Любимый ястреб дома Аббаса - Чэнь Мастер (читать книги полностью без сокращений бесплатно txt) 📗
А вот для Юкука то был цвет радости. Без малейшего усилия разворачивая кольчуги, один за другим взвешивая на руке мечи, он собрал семерых чакиров в кружок, и пошли завлекательные разговоры: о стали из Байламани где-то южнее Кашмира, хинди-меч из которой может стоить до пятидесяти динаров; о длинных мечах ханафи, которые волочатся по земле – даже если рукоятка их торчит из-за левого плеча; о том, могут ли большие иранские луки бить на пятьсот шагов и о других полезных и интересных предметах. Я не мешал.
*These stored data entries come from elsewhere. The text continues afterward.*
Lemma sum_level_commissions (failN : nat -> bool) db uid n a t :
  fold_left (fun acc l => acc + level_commission failN db uid l) (seq a n) t ==
  t + sumQ c_amount (List.filter (fun c => String.eqb (c_user c) uid && in_range a n (c_level c) &&
                                           negb (failN (S (2 * c_level c))))
                                 (referral_commissions db)).
Proof.
  revert a t. induction n as [|n IH]; intros a t; cbn [seq fold_left].
  - rewrite filter_none; [simpl; lra|]. intros c _. unfold in_range.
    destruct (Nat.leb_spec a (c_level c)), (Nat.ltb_spec (c_level c) (a + 0)); simpl; try lia;
      by rewrite ?andb_false_r.
  - rewrite IH.
    rewrite (sumQ_filter_split
               (fun c => String.eqb (c_user c) uid && Nat.eqb (c_level c) a && negb (failN (S (2 * c_level c))))
               (fun c => String.eqb (c_user c) uid && in_range (S a) n (c_level c) &&
                         negb (failN (S (2 * c_level c))))
               (fun c => String.eqb (c_user c) uid && in_range a (S n) (c_level c) &&
                         negb (failN (S (2 * c_level c))))).
    + enough (E : level_commission failN db uid a ==
                  sumQ c_amount (List.filter (fun c => String.eqb (c_user c) uid && Nat.eqb (c_level c) a &&
                                                       negb (failN (S (2 * c_level c))))
                                             (referral_commissions db))) by lra.
      unfold level_commission. destruct (failN (S (2 * a))) eqn:Hf.
      * rewrite filter_none; [simpl; lra|]. intros c _.
        destruct (Nat.eqb_spec (c_level c) a) as [->|]; [rewrite Hf|]; by rewrite ?andb_false_r.
      * rewrite fold_sumQ_sumQ. match goal with |- ?x == ?y => enough (x = y) as -> by reflexivity end.
        f_equal. apply filter_ext. intros c.
        destruct (Nat.eqb_spec (c_level c) a) as [->|]; [rewrite Hf|]; by rewrite ?andb_true_r, ?andb_false_r.
    + intros c. rewrite in_range_S. by destruct (String.eqb _ _), (Nat.eqb _ _), (in_range _ _ _), (failN _).
    + intros c. pose proof (in_range_disj a n (c_level c)).
      destruct (String.eqb _ _), (Nat.eqb _ _), (in_range _ _ _), (failN _); simpl in *; congruence.
Qed.

Lemma commission_row_Some c : is_Some (commission_row c) <-> is_Some (from_user c).
Proof. unfold commission_row. destruct (from_user c); split; intros [? ?]; eauto; discriminate. Qed.

Lemma payers_cases (l : list CommissionView) :
  (forall c, c ∈ l -> is_Some (from_user c)) \/ exists c, c ∈ l /\ from_user c = None.
Proof.
  induction l as [|c l [IH|(c' & Hc' & Hn)]].
  - left. intros c Hc. by apply elem_of_nil in Hc.
  - destruct (from_user c) eqn:Hf.
    + left. intros c' Hc'. apply elem_of_cons in Hc' as [->|Hc']; [rewrite Hf; eauto|auto].
    + right. exists c. split; [left|done].
  - right. exists c'. split; [by right|done].
Qed.

(** ** Theorems *)

(** C38: the referrals tab shows one row per level 1 to 10, and its totals
    are the caller's referrals and commissions at levels 1 to 10 whose
    query succeeded: deeper levels are never counted, and a failed query
    silently counts as zero. *)
Theorem referral_totals failN db uid st :
  uid <> "" ->
  let st' := loadReferralData failN db uid st in
  map rd_level (referralsByLevel st') = seq 1 10 /\
  totalReferrals st' =
    length (List.filter (fun e => String.eqb (anc e) uid && in_range 1 10 (level e) &&
                                  negb (failN (2 * level e)%nat)) (referral_tree db)) /\
  totalCommission st' ==
    sumQ c_amount (List.filter (fun c => String.eqb (c_user c) uid && in_range 1 10 (c_level c) &&
                                         negb (failN (S (2 * c_level c)))) (referral_commissions db)).
Proof.
  intros Hu. unfold loadReferralData. rewrite (proj2 (String.eqb_neq _ _) Hu), loop_fold.
  cbn [referralsByLevel totalReferrals totalCommission]. split_and!.
  - by rewrite app_nil_l, map_map, map_id.
  - by rewrite sum_level_counts.
  - rewrite sum_level_commissions. lra.
Qed.

(** once loaded, the tab renders unless a recent commission has no
    payer profile: [commission.from_user.full_name] then throws and the
    whole tab fails to render. *)
Theorem recent_commission_render code st :
  r_loading st = false ->
  (referrals_view code st = None <-> exists c, c ∈ recentCommissions st /\ from_user c = None).
Proof.
  intros Hl. unfold referrals_view. rewrite Hl.
  destruct (recentCommissions st) as [|c0 cs] eqn:E.
  - split; [discriminate|]. intros (c & Hc & _). by apply elem_of_nil in Hc.
  - destruct (mapM commission_row (c0 :: cs)) as [rs|] eqn:Hm.
    + split; [discriminate|]. intros (c & Hc & Hn).
      assert (Hs : is_Some (mapM commission_row (c0 :: cs))) by (rewrite Hm; eauto).
      apply mapM_is_Some_1 in Hs. rewrite Forall_forall in Hs.
      specialize (Hs c Hc). apply commission_row_Some in Hs. rewrite Hn in Hs. by destruct Hs.
    + split; [intros _|done]. apply eq_None_not_Some in Hm.
      rewrite mapM_is_Some, Forall_forall in Hm.
      destruct (payers_cases (c0 :: cs)) as [Hall|?]; [|done].
      exfalso. apply Hm. intros c Hc. cbn. by apply commission_row_Some, Hall.
Qed.

(** ** Witnesses *)

Definition payer (i : string) : Profile :=
  {| prof_id := i; phone_number := "9000000000"; full_name := "Payer " +:+ i; aadhar_number := "";
     pan_number := ""; referral_code := "REF" +:+ i; referred_by := None; prof_status := "active";
     kyc_verified := false; is_admin := false |}.

Definition ref_db : DB :=
  {| gold_rates := []; plans := []; user_subscriptions := ∅; payments := []; gold_holdings := [];
     wallets := ∅; profiles := {[ "B" := payer "B" ]};
     referral_tree := [mkEdge "U" "B" 1; mkEdge "U" "C" 2; mkEdge "U" "F" 11];
     referral_commissions := [mkCommission "U" "B" 1 50 5 "2025-01-02" 1;
                              mkCommission "U" "C" 2 20 2 "2025-01-03" 2;
                              mkCommission "U" "F" 11 7 1 "2025-01-04" 3];
     referral_levels_config := [mkLevel 1 5; mkLevel 2 2]; next_id := 1 |}.

(** Only the level-2 referral count fails. *)
Definition fail_level2_count (q : nat) : bool := Nat.eqb q 4.

Lemma referral_totals_witness :
  let st' := loadReferralData fail_level2_count ref_db "U" ref_init in
  map rd_level (referralsByLevel st') = seq 1 10 /\ totalReferrals st' = 1%nat /\
  totalCommission st' == 70.
Proof.
  destruct (referral_totals fail_level2_count ref_db "U" ref_init ltac:(discriminate))
    as (H1 & H2 & H3).
  split; [exact H1|]. split; [rewrite H2; reflexivity|]. rewrite H3. vm_compute. reflexivity.
Defined.

Lemma recent_commission_render_witness :
  referrals_view "REFU" (loadData false false (fun _ => false) ref_db "U" ref_init) = None.
Proof.
  apply (proj2 (recent_commission_render "REFU"
                 (loadData false false (fun _ => false) ref_db "U" ref_init) eq_refl)).
  exists (commission_view ref_db 2 (mkCommission "U" "F" 11 7 1 "2025-01-04" 3)).
  split; [vm_compute; left|reflexivity].
Defined.

End Referrals.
А потом пришло письмо от брата.
Я должен был бы, прочитав его, обрадоваться без меры, мне следовало прошептать в пустоту: ты сдался, Аспанак. Но вместо этого я лихорадочно всматривался в краткие и сухие строки поэта, признававшего свое поражение, – и пытался понять, что же его слова означают.
«Смертный вой» – это было бы неплохо, если бы не было так грустно. А вот слово «ищи», как мне кажется, вообще испортит любой стих – то ли дело «искать».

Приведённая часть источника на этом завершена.